Enfin, nous savons pourquoi l’urine est jaune : la découverte des scientifiques

Finalmente sappiamo perché l’urina è gialla: la scoperta degli scienziati

Après plus d’un siècle de recherches, les scientifiques ont enfin découvert pourquoi l’urine est de couleur jaune. Cette découverte ouvre également la voie à une meilleure compréhension de certaines pathologies.

Enfin nous savons pourquoi lurine est jaune la decouverte

Il pourrait sembler absurde, mais les scientifiques viennent seulement de découvrir ce qui rend effectivement l’urine jaune. Il est depuis longtemps connu que le responsable est un pigment appelé urobiline, mais on ne connaissait pas tous les mécanismes impliqués dans le processus conduisant à cette coloration. Plus précisément, on ne connaissait pas l’enzyme microbienne capable de convertir la bilirubine en le composé à partir duquel dérive l’urobiline. Grâce à des analyses biochimiques et à la génomique comparative, les chercheurs ont réussi à identifier une enzyme qu’ils ont appelée bilirubin réductase, dérivée du microbiote intestinal. Les bactéries principalement impliquées dans la codification de cette enzyme appartiennent à l’espèce appelée Firmicutes. Cette découverte est significative non seulement parce qu’elle révèle complètement le mystère de la couleur jaune de l’urine, mais surtout parce qu’elle pourrait aider à mieux comprendre le rôle du microbiote intestinal dans certaines pathologies, telles que les maladies inflammatoires de l’intestin et l’ictère.

Une équipe de recherche américaine dirigée par des scientifiques de l’Université du Maryland, en collaboration étroite avec des collègues du Centre de bioinformatique et de biologie computationnelle et des Instituts nationaux de la santé (NIH), a mené cette étude. Les chercheurs, coordonnés par le professeur Brantley Hall, enseignant au Département de biologie mobile et génétique moléculaire de l’université de College Park, expliquent dans un communiqué de presse que lorsque les globules rouges se dégradent à la fin de leur cycle de vie (environ six mois), un pigment orange vif est produit : la bilirubine. C’est un composé étudié en laboratoire car il est associé à des dysfonctionnements hépatiques et à d’autres conditions. En effet, lorsque les niveaux sont élevés, la réabsorption excessive peut par exemple conduire à l’ictère, caractérisé par la couleur jaune de la peau.

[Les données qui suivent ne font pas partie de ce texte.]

Lemma digits2_pos_size p : SpecFloat.digits2_pos p = Pos.size p.
Proof. induction p as [p IH|p IH|]; cbn; [rewrite IH|rewrite IH|]; reflexivity. Qed.

Lemma size_iter_xO p n : Pos.size (Pos.iter xO p n) = (Pos.size p + n)%positive.
Proof.
  induction n as [|n IH] using Pos.peano_ind.
  - cbn. rewrite Pos.add_1_r. reflexivity.
  - rewrite Pos.iter_succ. cbn [Pos.size]. rewrite IH, Pos.add_succ_r. reflexivity.
Qed.

(** A mantissa of 53 bits at an exponent in range is exact. *)
Lemma round_aux_exact53 m e :
  Pos.size m = 53%positive -> (-1074 <= e <= 971)%Z ->
  SpecFloat.binary_round_aux 53 1024 false (Zpos m) e SpecFloat.loc_Exact = SpecFloat.S754_finite false m e.
Proof.
  intros Hs He. unfold SpecFloat.binary_round_aux, SpecFloat.shr_fexp.
  cbn [SpecFloat.Zdigits2]. rewrite digits2_pos_size, Hs.
  replace (SpecFloat.fexp 53 1024 (Zpos 53 + e) - e)%Z with 0%Z
    by (unfold SpecFloat.fexp, SpecFloat.emin; lia).
  cbn [SpecFloat.shr SpecFloat.shr_record_of_loc SpecFloat.shr_m SpecFloat.loc_of_shr_record
       SpecFloat.round_nearest_even SpecFloat.Zdigits2].
  rewrite digits2_pos_size, Hs.
  replace (SpecFloat.fexp 53 1024 (Zpos 53 + e) - e)%Z with 0%Z
    by (unfold SpecFloat.fexp, SpecFloat.emin; lia).
  cbn [SpecFloat.shr SpecFloat.shr_m].
  replace (Z.leb e (1024 - 53)) with true by (symmetry; apply Z.leb_le; lia).
  reflexivity.
Qed.

(** [float(z)] of an int in [1, 2^53) is a positive finite double. *)
Lemma f64_of_Z_pos z :
  (0 < z < 2 ^ 53)%Z -> exists m e, f64_of_Z z = SpecFloat.S754_finite false m e.
Proof.
  intros Hz. destruct z as [|p|p]; try lia.
  assert (Hd : (Zpos (Pos.size p) <= 53)%Z).
  { pose proof (Pos.size_le p) as Hle.
    assert (H2 : (2 ^ Zpos (Pos.size p) <= 2 * Zpos p)%Z).
    { rewrite <- Pos2Z.inj_pow. change (2 * Zpos p)%Z with (Zpos (p~0)). lia. }
    destruct (Z.le_gt_cases (Zpos (Pos.size p)) 53) as [|Hgt]; [assumption|].
    assert (H54 : (2 ^ 54 <= 2 ^ Zpos (Pos.size p))%Z) by (apply Z.pow_le_mono_r; lia).
    lia. }
  unfold f64_of_Z, SpecFloat.binary_normalize, SpecFloat.binary_round.
  rewrite digits2_pos_size.
  unfold SpecFloat.shl_align.
  replace (SpecFloat.fexp 53 1024 (Zpos (Pos.size p) + 0))
    with (Zpos (Pos.size p) - 53)%Z by (unfold SpecFloat.fexp, SpecFloat.emin; lia).
  rewrite Z.sub_0_r.
  destruct (Zpos (Pos.size p) - 53)%Z as [|k|k] eqn:Ek.
  - exists p, 0%Z. apply round_aux_exact53; [lia|lia].
  - lia.
  - exists (Pos.iter xO p k), (Zneg k). apply round_aux_exact53.
    + apply Pos2Z.inj. rewrite size_iter_xO, Pos2Z.inj_add. lia.
    + lia.
Qed.

Lemma zero_or_nan_mul_zero_r x s : f64_zero_or_nan (f64mul x (SpecFloat.S754_zero s)) = true.
Proof. destruct x; reflexivity. Qed.

(** With a tax rate of 100 every net dividend is a zero (or NaN), and a
    positive int principal is never reached. *)
Lemma sim_run64_full_tax c I C k st :
  c64_tax_rate c = f64_of_Z 100 ->
  c64_initial_invest_krw c = PyInt I -> c64_monthly_contrib_krw c = PyInt C ->
  (0 < I)%Z -> (0 <= C)%Z -> (I + Z.of_nat k * C < 2 ^ 53)%Z ->
  sim_run64 c k = inr st ->
  s64_break_even_month st = None /\ f64_zero_or_nan (s64_accumulated_div st) = true.
Proof.
  intros Ht Hi Hc HI HC. revert st. induction k as [|k IH]; intros st Hk H.
  - cbn [sim_run64] in H. unfold sim_init64 in H. apply bind_inr in H as (a & _ & H).
    injection H as <-. split; reflexivity.
  - apply sim_run64_S_inv in H as (st0 & H0 & Hs).
    destruct (IH st0 ltac:(nia) H0) as [Hb Hacc].
    destruct (sim_run64_invested _ I C _ st0 Hi Hc H0) as [Htot _].
    destruct (f64_of_Z_pos (I + Z.of_nat k * C)) as (m & e & Ef); [nia|].
    unfold sim_step64 in Hs. apply bind_inr in Hs as (a & _ & Hs). injection Hs as <-.
    cbn [s64_break_even_month s64_accumulated_div]. rewrite Hb, Htot.
    assert (Hn : f64_zero_or_nan (f64add (s64_accumulated_div st0) (net_div64 c (S k) st0)) = true).
    { apply zero_or_nan_add; [exact Hacc|]. unfold net_div64. rewrite Ht.
      replace (f64sub (f64_of_Z 1) (f64div (f64_of_Z 100) (f64_of_Z 100)))
        with (SpecFloat.S754_zero false) by (vm_compute; reflexivity).
      apply zero_or_nan_mul_zero_r. }
    split; [|exact Hn].
    unfold pn_ge, pn_to_f64. rewrite Ef.
    apply f64_zero_or_nan_cases in Hn as [[s Es] | Es]; rewrite Es; reflexivity.
Qed.
(** Pipeline B reads the V table from the first layer of the V file, and
    the H table from the layer of the H file that bears the name of the
    first layer of the V file. *)
Lemma load_B_layers (fs : Loader.filesystem) (Hfile Vfile : string)
    (th tv : table) :
  Loader.load_B fs Hfile Vfile = Ok (th, tv) ->
  Loader.first_layer fs Vfile = Some tv /\
  exists gh gv Vlayer,
    Loader.assoc Hfile fs = Some gh /\ Loader.assoc Vfile fs = Some gv /\
    hd_error (map fst gv) = Some Vlayer /\
    Loader.assoc Vlayer gh = Some th.
Proof.
  unfold Loader.load_B, Loader.listlayers, Loader.read_file, Loader.first_layer.
  destruct (Loader.assoc Hfile fs) as [gh|]; simpl; [|discriminate].
  destruct (map fst gh) as [|Hlayer Hrest]; simpl; [discriminate|].
  destruct (Loader.assoc Vfile fs) as [gv|]; simpl; [|discriminate].
  destruct gv as [|[Vlayer tv'] gv']; simpl; [discriminate|].
  rewrite String.eqb_refl. simpl.
  destruct (Loader.assoc Vlayer gh) as [th'|] eqn:Eh; simpl; [|discriminate].
  intros [= -> ->]. split; [reflexivity|].
  exists gh, ((Vlayer, tv) :: gv'), Vlayer. repeat split. exact Eh.
Qed.
(** [make] allocates a slice of a length that is not negative and of a size
    up to [maxAlloc], and no other. *)
Lemma make_panics_false size len :
  make_panics size len = false <-> (0 <= len)%Z /\ (size * len <= maxAlloc)%Z.
Proof.
  unfold make_panics. rewrite orb_false_iff, !Z.ltb_ge. reflexivity.
Qed.

Lemma make_panics_true size len :
  make_panics size len = true <-> (len < 0)%Z \/ (maxAlloc < size * len)%Z.
Proof.
  unfold make_panics. rewrite orb_true_iff, !Z.ltb_lt. reflexivity.
Qed.

Lemma readBulkString_shrinks s b rest :
  readBulkString s = Ok b rest -> length rest + 2 <= length s.
Proof.
  unfold readBulkString. intros H.
  destruct (readInteger s) as [len r| |] eqn:E; cbn [bind] in H;
    try discriminate.
  apply readInteger_shrinks in E.
  destruct (len =? -1)%Z; [inversion H; subst; assumption|].
  destruct (make_panics byte_size (wrap64 (len + 2))); [discriminate|].
  destruct (ReadFull (wrap64 (len + 2)) r) as [buf r'| |] eqn:EF;
    cbn [bind] in H; try discriminate.
  apply ReadFull_shrinks in EF.
  destruct (HasSuffix buf CRLF); cbn [negb] in H; [|discriminate].
  unfold slice_to in H. destruct (_ || _); [discriminate|].
  inversion H; subst. lia.
Qed.

Lemma fuel_mono fuel :
  (forall s r, ReadObject_fuel fuel s = Some r ->
     forall fuel', fuel <= fuel' -> ReadObject_fuel fuel' s = Some r) /\
  (forall s r, readArray_fuel fuel s = Some r ->
     forall fuel', fuel <= fuel' -> readArray_fuel fuel' s = Some r) /\
  (forall todo s r, readArray_loop_fuel fuel todo s = Some r ->
     forall fuel', fuel <= fuel' -> readArray_loop_fuel fuel' todo s = Some r).
Proof.
  induction fuel as [|fuel (IHO & IHA & IHL)];
    [repeat split; intros; discriminate|].
  split; [|split].
  - intros s r H [|fuel'] Hle; [lia|]. cbn [ReadObject_fuel] in *.
    unfold ReadObject_body in *. destruct (ReadByte s) as [typ s1| |];
      cbn [obind] in *; try assumption.
    repeat (match goal with |- context [if ?b then _ else _] =>
              destruct b; [assumption|] end).
    repeat (match type of H with context [if ?b then _ else _] =>
              destruct b; [try assumption|] end); try assumption.
    apply IHA with (fuel' := fuel') in H; [assumption|lia].
  - intros s r H [|fuel'] Hle; [lia|]. cbn [readArray_fuel] in *.
    unfold readArray_body in *. destruct (readInteger s) as [len rest| |];
      cbn [obind] in *; try assumption.
    destruct (len =? -1)%Z; [assumption|].
    destruct (make_panics interface_size len); [assumption|].
    destruct (readArray_loop_fuel fuel len rest) as [o|] eqn:E;
      [|discriminate].
    now rewrite (IHL _ _ _ E fuel') by lia.
  - intros todo s r H [|fuel'] Hle; [lia|]. cbn [readArray_loop_fuel] in *.
    unfold readArray_loop_body in *.
    destruct (todo <=? 0)%Z; [assumption|].
    destruct (ReadObject_fuel fuel s) as [o|] eqn:E; [|discriminate].
    rewrite (IHO _ _ E fuel') by lia.
    destruct o as [x rest| |]; cbn [obind] in *; try assumption.
    destruct (readArray_loop_fuel fuel (todo - 1) rest) as [o|] eqn:E';
      [|discriminate].
    now rewrite (IHL _ _ _ E' fuel') by lia.
Qed.

Local Ltac leaf_shrinks H :=
  let E := fresh "E" in
  injection H as H;
  match type of H with context [bind ?m _] =>
    destruct m eqn:E; cbn [bind] in H; try discriminate
  end;
  injection H as <- <-;
  first [apply readLine_shrinks in E | apply readInteger_shrinks in E
        | apply readBulkString_shrinks in E];
  cbn [length]; lia.

(** A successful read leaves fewer bytes than it found. *)
Lemma fuel_shrinks fuel :
  (forall s x rest, ReadObject_fuel fuel s = Some (Ok x rest) ->
     length rest < length s) /\
  (forall s x rest, readArray_fuel fuel s = Some (Ok x rest) ->
     length rest < length s) /\
  (forall todo s xs rest, readArray_loop_fuel fuel todo s = Some (Ok xs rest) ->
     length rest <= length s).
Proof.
  induction fuel as [|fuel (IHO & IHA & IHL)];
    [repeat split; intros; discriminate|].
  split; [|split].
  - intros s x rest H. cbn [ReadObject_fuel] in H. unfold ReadObject_body in H.
    destruct s as [|typ s1]; [discriminate|]. cbn [ReadByte obind length] in H.
    destruct (Ascii.eqb typ SimpleString); [leaf_shrinks H|].
    destruct (Ascii.eqb typ Error); [leaf_shrinks H|].
    destruct (Ascii.eqb typ Integer); [leaf_shrinks H|].
    destruct (Ascii.eqb typ BulkString); [leaf_shrinks H|].
    destruct (Ascii.eqb typ Array); [|discriminate].
    apply IHA in H. cbn [length]. lia.
  - intros s x rest H. cbn [readArray_fuel] in H. unfold readArray_body in H.
    destruct (readInteger s) as [len r| |] eqn:E; cbn [obind] in H;
      try discriminate.
    apply readInteger_shrinks in E.
    destruct (len =? -1)%Z; [injection H as <- <-; lia|].
    destruct (make_panics interface_size len); [discriminate|].
    destruct (readArray_loop_fuel fuel len r) as [[xs r'| |]|] eqn:EL;
      cbn [obind] in H; try discriminate.
    injection H as <- <-. apply IHL in EL. lia.
  - intros todo s xs rest H. cbn [readArray_loop_fuel] in H.
    unfold readArray_loop_body in H.
    destruct (todo <=? 0)%Z; [injection H as <- <-; lia|].
    destruct (ReadObject_fuel fuel s) as [[x r| |]|] eqn:EO;
      cbn [obind] in H; try discriminate.
    destruct (readArray_loop_fuel fuel (todo - 1) r) as [[xs' r'| |]|] eqn:EL;
      cbn [obind] in H; try discriminate.
    injection H as <- <-. apply IHO in EO. apply IHL in EL. lia.
Qed.

Lemma fuel_total fuel :
  (forall s, 2 * length s + 1 <= fuel -> is_Some (ReadObject_fuel fuel s)) /\
  (forall s, 2 * length s + 1 <= fuel -> is_Some (readArray_fuel fuel s)) /\
  (forall todo s, 2 * length s + 2 <= fuel ->
     is_Some (readArray_loop_fuel fuel todo s)).
Proof.
  induction fuel as [|fuel (IHO & IHA & IHL)];
    [repeat split; intros; lia|].
  split; [|split].
  - intros s Hf. cbn [ReadObject_fuel]. unfold ReadObject_body.
    destruct s as [|typ s1]; [eexists; reflexivity|].
    cbn [ReadByte obind length] in *.
    repeat (match goal with |- context [if ?b then _ else _] =>
              destruct b; [eexists; reflexivity|] end).
    destruct (Ascii.eqb typ Array); [|eexists; reflexivity].
    apply IHA. lia.
  - intros s Hf. cbn [readArray_fuel]. unfold readArray_body.
    destruct (readInteger s) as [len r| |] eqn:E; cbn [obind];
      try (eexists; reflexivity).
    apply readInteger_shrinks in E.
    destruct (len =? -1)%Z; [eexists; reflexivity|].
    destruct (make_panics interface_size len); [eexists; reflexivity|].
    destruct (IHL len r ltac:(lia)) as [[xs r'| |] ->]; eexists; reflexivity.
  - intros todo s Hf. cbn [readArray_loop_fuel]. unfold readArray_loop_body.
    destruct (todo <=? 0)%Z; [eexists; reflexivity|].
    destruct (IHO s ltac:(lia)) as [[x r| |] EO]; rewrite EO; cbn [obind];
      try (eexists; reflexivity).
    apply (proj1 (fuel_shrinks fuel)) in EO.
    destruct (IHL (todo - 1)%Z r ltac:(lia)) as [[xs r'| |] ->];
      eexists; reflexivity.
Qed.

(** With enough fuel the result does not depend on the fuel. *)
Lemma ReadObject_fuel_enough fuel s :
  2 * length s + 1 <= fuel -> ReadObject_fuel fuel s = ReadObject s.
Proof.
  intros Hf. unfold ReadObject, enough.
  destruct (proj1 (fuel_total (2 * length s + 1)) s (le_n _)) as [r Hr].
  rewrite (proj1 (fuel_mono _) _ _ Hr fuel) by lia.
  now rewrite (proj1 (fuel_mono _) _ _ Hr (2 * length s + 2)) by lia.
Qed.
Lemma find_sameId_None (sid : option string) (ss : list Stroke.t) :
  List.find (sameId sid) ss = None → sid ∉ Stroke.id <$> ss.
Proof.
  induction ss as [|st ss IH]; simpl; [intros _; apply not_elem_of_nil|].
  destruct (sameId sid st) eqn:Hs; [done|]. intros Hf.
  apply not_elem_of_cons. split; [|by apply IH].
  intros ->. unfold sameId in Hs. by rewrite bool_decide_eq_true_2 in Hs.
Qed.

Lemma mapErase_ids (e : option Point) (r : Z) (ss : list Stroke.t)
    (rs : list (option Stroke.t)) :
  mapErase e r ss = Some rs →
  (Stroke.id <$> dropNull rs) `sublist_of` (Stroke.id <$> ss).
Proof.
  revert rs. induction ss as [|st ss IH]; simpl; intros rs.
  - intros [= <-]. simpl. constructor.
  - destruct (eraseStroke e r st) as [r0|] eqn:He; [|done].
    destruct (mapErase e r ss) as [rs0|]; [|done]. intros [= <-].
    specialize (IH rs0 eq_refl). revert He. unfold eraseStroke.
    case_bool_decide.
    + intros [= <-]. simpl. by apply sublist_skip.
    + destruct (filterPoints e r (Stroke.points st)) as [fp|]; [|done].
      case_bool_decide; intros [= <-]; simpl.
      * by apply sublist_cons.
      * by apply sublist_skip.
Qed.

(** One fold keeps the stroke ids pairwise different. *)
Lemma applyOperation_NoDup (ss ss' : list Stroke.t) (o : Operation.t) :
  applyOperation ss o = Some ss' →
  NoDup (Stroke.id <$> ss) → NoDup (Stroke.id <$> ss').
Proof.
  unfold applyOperation. case_bool_decide.
  { destruct (List.find _ ss) eqn:Hf; intros [= <-] Hnd.
    - by rewrite updateFound_ids.
    - rewrite fmap_app. apply NoDup_app. split_and!; [done| |].
      + intros sid Hin Hin'. simpl in Hin'. apply list_elem_of_singleton in Hin'.
        apply find_sameId_None in Hf. subst sid.
        by destruct (Operation.point o).
      + simpl. apply NoDup_singleton. }
  case_bool_decide.
  { destruct (mapErase _ _ ss) as [rs|] eqn:Hm; [|done]. intros [= <-] Hnd.
    eapply sublist_NoDup; [exact Hnd|by eapply mapErase_ids]. }
  case_bool_decide; intros [= <-]; [intros _; constructor|done].
Qed.

Lemma replay_NoDup (ops : list Operation.t) (ss ss' : list Stroke.t) :
  replay ops ss = Some ss' →
  NoDup (Stroke.id <$> ss) → NoDup (Stroke.id <$> ss').
Proof.
  revert ss. induction ops as [|o ops IH]; intros ss; simpl.
  - by intros [= <-].
  - destruct (Operation.undone o); [apply IH|].
    destruct (applyOperation ss o) as [ss1|] eqn:Ha; [|done].
    intros Hr Hnd. eapply IH; [exact Hr|]. by eapply applyOperation_NoDup.
Qed.

(** On every log reached from a fresh one, no two strokes of the derived
    state have the same id. *)
Theorem stroke_ids_unique (cs : list Cmd) (s : t) :
  run cs new = Some s → NoDup (Stroke.id <$> getState s).
Proof.
  intros Hrun. pose proof (run_inv _ _ _ Inv_new Hrun) as HI.
  eapply replay_NoDup; [exact (inv_strokes _ HI)|]. constructor.
Qed.

Lemma stroke_ids_unique_witness :
  NoDup (Stroke.id <$> getState exampleLog).
Proof.
  apply (stroke_ids_unique exampleCmds exampleLog). reflexivity.
Defined.

(** On every log reached from a fresh one, no two operations of the history
    have the same id, and the counter part of every id is at most the
    counter of the log. *)
Theorem operation_ids_unique (cs : list Cmd) (s : t) :
  run cs new = Some s →
  NoDup (Operation.id <$> getHistory s) ∧
  Forall (λ o, (Operation.id o).2 ≤ operationIdCounter s) (getHistory s).
Proof.
  intros Hrun.
  destruct (run_IdsFresh _ _ _ Inv_new IdsFresh_new Hrun) as [Hnd Hle].
  split; [done|]. by apply Forall_forall.
Qed.

Lemma operation_ids_unique_witness :
  NoDup (Operation.id <$> getHistory exampleLog) ∧
  Forall (λ o, (Operation.id o).2 ≤ operationIdCounter exampleLog)
         (getHistory exampleLog).
Proof.
  apply (operation_ids_unique exampleCmds exampleLog). reflexivity.
Defined.

Lemma unmark_insert (l : list Operation.t) (i : nat) (o o' : Operation.t) :
  l !! i = Some o → Operation.unmark o' = Operation.unmark o →
  Operation.unmark <$> <[i := o']> l = Operation.unmark <$> l.
Proof.
  intros Hi Hu. rewrite list_fmap_insert, Hu.
  apply list_insert_id. by rewrite list_lookup_fmap, Hi.
Qed.

Lemma exec_history_grows (c : Cmd) (s s' : t) :
  Inv s → c ≠ Clear → exec c s = Some s' →
  (Operation.unmark <$> getHistory s) `prefix_of`
  (Operation.unmark <$> getHistory s').
Proof.
  intros HI Hc. unfold getHistory. destruct c as [d now|u now|u|]; simpl; [| | |done].
  - destruct (addOperation d now s) as [[oid s1]|] eqn:Ha; [|done].
    intros [= <-].
    destruct (addOperation_inv _ _ _ _ _ HI Ha) as (_ & -> & _).
    rewrite fmap_app. by apply prefix_app_r.
  - unfold undo. case_bool_decide; simpl; [by intros [= <-]|].
    destruct (scanBack _ _ _) as [[i o]|] eqn:Hs; simpl; [|by intros [= <-]].
    unfold rebuildState. simpl. destruct (replay _ _); [|done]. simpl.
    intros [= <-]. simpl.
    apply scanBack_Some in Hs as (Hi & _ & _).
    by erewrite unmark_insert.
  - unfold redo.
    destruct (scanBack _ _ _) as [[i o]|] eqn:Hs; simpl; [|by intros [= <-]].
    unfold rebuildState. simpl. destruct (replay _ _); [|done]. simpl.
    intros [= <-]. simpl.
    apply scanBack_Some in Hs as (Hi & _ & _).
    by erewrite unmark_insert.
Qed.

(** The log is never cut: whatever [addOperation], [undo] and [redo] calls
    follow on a reachable log, the operations it held are all still there,
    in place, changed at most in their undo markers. *)
Theorem history_never_truncated (cs cs' : list Cmd) (s s' : t) :
  run cs new = Some s → Forall (λ c, c ≠ Clear) cs' → run cs' s = Some s' →
  (Operation.unmark <$> getHistory s) `prefix_of`
  (Operation.unmark <$> getHistory s').
Proof.
  intros Hrun. pose proof (run_inv _ _ _ Inv_new Hrun) as HI. clear Hrun.
  revert s HI. induction cs' as [|c cs' IH]; intros s HI Hall; simpl.
  - by intros [= <-].
  - destruct (exec c s) as [s1|] eqn:He; [|done]. intros Hr.
    apply Forall_cons in Hall as [Hc Hall].
    etrans; [by eapply exec_history_grows|].
    apply IH; [by eapply exec_inv|done|done].
Qed.

Lemma history_never_truncated_witness :
  (Operation.unmark <$> getHistory exampleLog) `prefix_of`
  (Operation.unmark <$>
     getHistory (default new
       (run [Undo exampleUser 200; Add exampleErase 300; Redo exampleUser]
            exampleLog))).
Proof.
  apply (history_never_truncated exampleCmds
           [Undo exampleUser 200; Add exampleErase 300; Redo exampleUser]).
  - reflexivity.
  - repeat constructor; discriminate.
  - vm_compute. reflexivity.
Defined.

End LogShape.

(** ** What [undo] and [redo] pick *)

Section Pick.
Import DrawingState.

Lemma undo_returns_most_recent_witness :
  ∃ o' s',
    undo exampleUser 200 exampleLog = Some (Some o', s') ∧
    ∃ i o,
      operationHistory exampleLog !! i = Some o ∧
      Operation.userId o = Some exampleUser ∧ Operation.undone o = false ∧
      o' = Operation.markUndone o exampleUser 200 ∧
      operationHistory s' = <[i := o']> (operationHistory exampleLog) ∧
      ∀ j oj, (i < j)%nat → operationHistory exampleLog !! j = Some oj →
              ¬ (Operation.userId oj = Some exampleUser ∧
                 Operation.undone oj = false).
Proof.
  destruct (undo exampleUser 200 exampleLog) as [[[o'|] s']|] eqn:Hu;
    [|vm_compute in Hu; discriminate|vm_compute in Hu; discriminate].
  exists o', s'. split; [reflexivity|].
  apply (undo_returns_most_recent exampleCmds exampleLog s' exampleUser 200 o').
  - reflexivity.
  - exact Hu.
Defined.

Lemma scanBack_None (P : Operation.t → bool) (l : list Operation.t) (n : nat) :
  scanBack P l n = None →
  ∀ j o, (j < n)%nat → l !! j = Some o → P o = false.
Proof.
  induction n as [|m IH]; simpl; [intros _ j o Hj; lia|].
  destruct (l !! m) as [om|] eqn:Hm.
  - destruct (P om) eqn:HP; [done|]. intros Hs j o Hj Hlj.
    destruct (decide (j = m)) as [->|Hne]; [by simplify_eq|].
    eapply IH; [done| |done]. lia.
  - intros Hs j o Hj Hlj.
    destruct (decide (j = m)) as [->|Hne]; [by simplify_eq|].
    eapply IH; [done| |done]. lia.
Qed.

(** [redo(userId)] on any log: when it returns [null] nothing has changed
    and no operation of the log is flagged, by that user and of that user;
    when it returns an operation, that is the most recent such operation,
    with its three markers cleared, and it is the only entry of the history
    that changed. *)
Theorem redo_picks_most_recent (U : string) (s s' : t) (r : option Operation.t) :
  redo U s = Some (r, s') →
  match r with
  | None =>
      s' = s ∧
      Forall (λ o, ¬ (Operation.undone o = true ∧
                      Operation.userId o = Some U ∧
                      Operation.undoneBy o = Some U)) (getHistory s)
  | Some o' =>
      ∃ i o,
        getHistory s !! i = Some o ∧
        Operation.undone o = true ∧ Operation.userId o = Some U ∧
        Operation.undoneBy o = Some U ∧
        o' = Operation.unmark o ∧
        getHistory s' = <[i := o']> (getHistory s) ∧
        ∀ j oj, (i < j)%nat → getHistory s !! j = Some oj →
                ¬ (Operation.undone oj = true ∧
                   Operation.userId oj = Some U ∧
                   Operation.undoneBy oj = Some U)
  end.
Proof.
  assert (Hred : ∀ o, redoable U o = true ↔
            Operation.undone o = true ∧ Operation.userId o = Some U ∧
            Operation.undoneBy o = Some U).
  { intros o. unfold redoable.
    rewrite !andb_true_iff, !bool_decide_eq_true. tauto. }
  unfold redo, getHistory.
  destruct (scanBack _ _ _) as [[i o]|] eqn:Hs.
  - destruct (rebuildState _) as [s2|] eqn:Hr; [|done]. intros [= <- <-].
    apply scanBack_Some in Hs as (Hi & HP & Hlast).
    apply Hred in HP as (Hund & HoU & Hby).
    exists i, o. split_and!; try done.
    + revert Hr. unfold rebuildState. simpl. destruct (replay _ _); [|done].
      by intros [= <-].
    + intros j oj Hij Hj Hoj. apply Hred in Hoj.
      assert (Hlt : (j < length (operationHistory s))%nat)
        by (by eapply lookup_lt_Some).
      by rewrite (Hlast j oj (conj Hij Hlt) Hj) in Hoj.
  - intros [= <- <-]. split; [done|].
    apply Forall_forall. intros o Ho Hoo. apply Hred in Hoo.
    apply list_elem_of_lookup in Ho as [j Hj].
    rewrite (scanBack_None _ _ _ Hs j o) in Hoo; [done| |done].
    by eapply lookup_lt_Some.
Qed.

Ce composé est principalement sécrété dans l’intestin, où se trouvent les bactéries Firmicutes qui produisent l’enzyme bilirubin réductase capable de la décomposer.

Les actions de ces bactéries convertissent la bilirubine en un composé incolore appelé urobilinogène, comme l’explique le professeur Hall, qui se dégrade ensuite spontanément en une molécule appelée urobiline, responsable de la couleur jaune que nous connaissons tous. « Cette découverte enzymatique révèle enfin le mystère derrière la couleur jaune de l’urine », souligne l’expert, ajoutant qu’il est extraordinaire qu’un phénomène biologique omniprésent « soit resté inexpliqué pendant si longtemps ». Comme précisé, ce n’est pas seulement le mystère de la couleur de l’urine qui a été résolu ; les auteurs de l’étude ont en effet découvert que ladite enzyme est présente dans la grande majorité des adultes en bonne santé, mais « n’est souvent pas présente chez les adultes et les nouveau-nés atteints de maladies inflammatoires de l’intestin ». Hall et ses collègues estiment que l’absence de cette enzyme pourrait être associée à l’ictère infantile et à la formation de calculs biliaires pigmentés.

La qualité et la diversité du microbiote intestinal revêtent une importance croissante dans les investigations cliniques, car la perturbation des équilibres délicats qui le soutiennent a récemment été associée à de nombreuses pathologies, apparemment non liées comme la maladie de Parkinson. D’autres études ont trouvé une corrélation avec une autre pathologie neurodégénérative : la maladie d’Alzheimer. Les détails de la recherche « BilR is a gut microbial enzyme that reduces bilirubin to urobilinogen » ont été publiés dans la revue scientifique Nature Microbiology.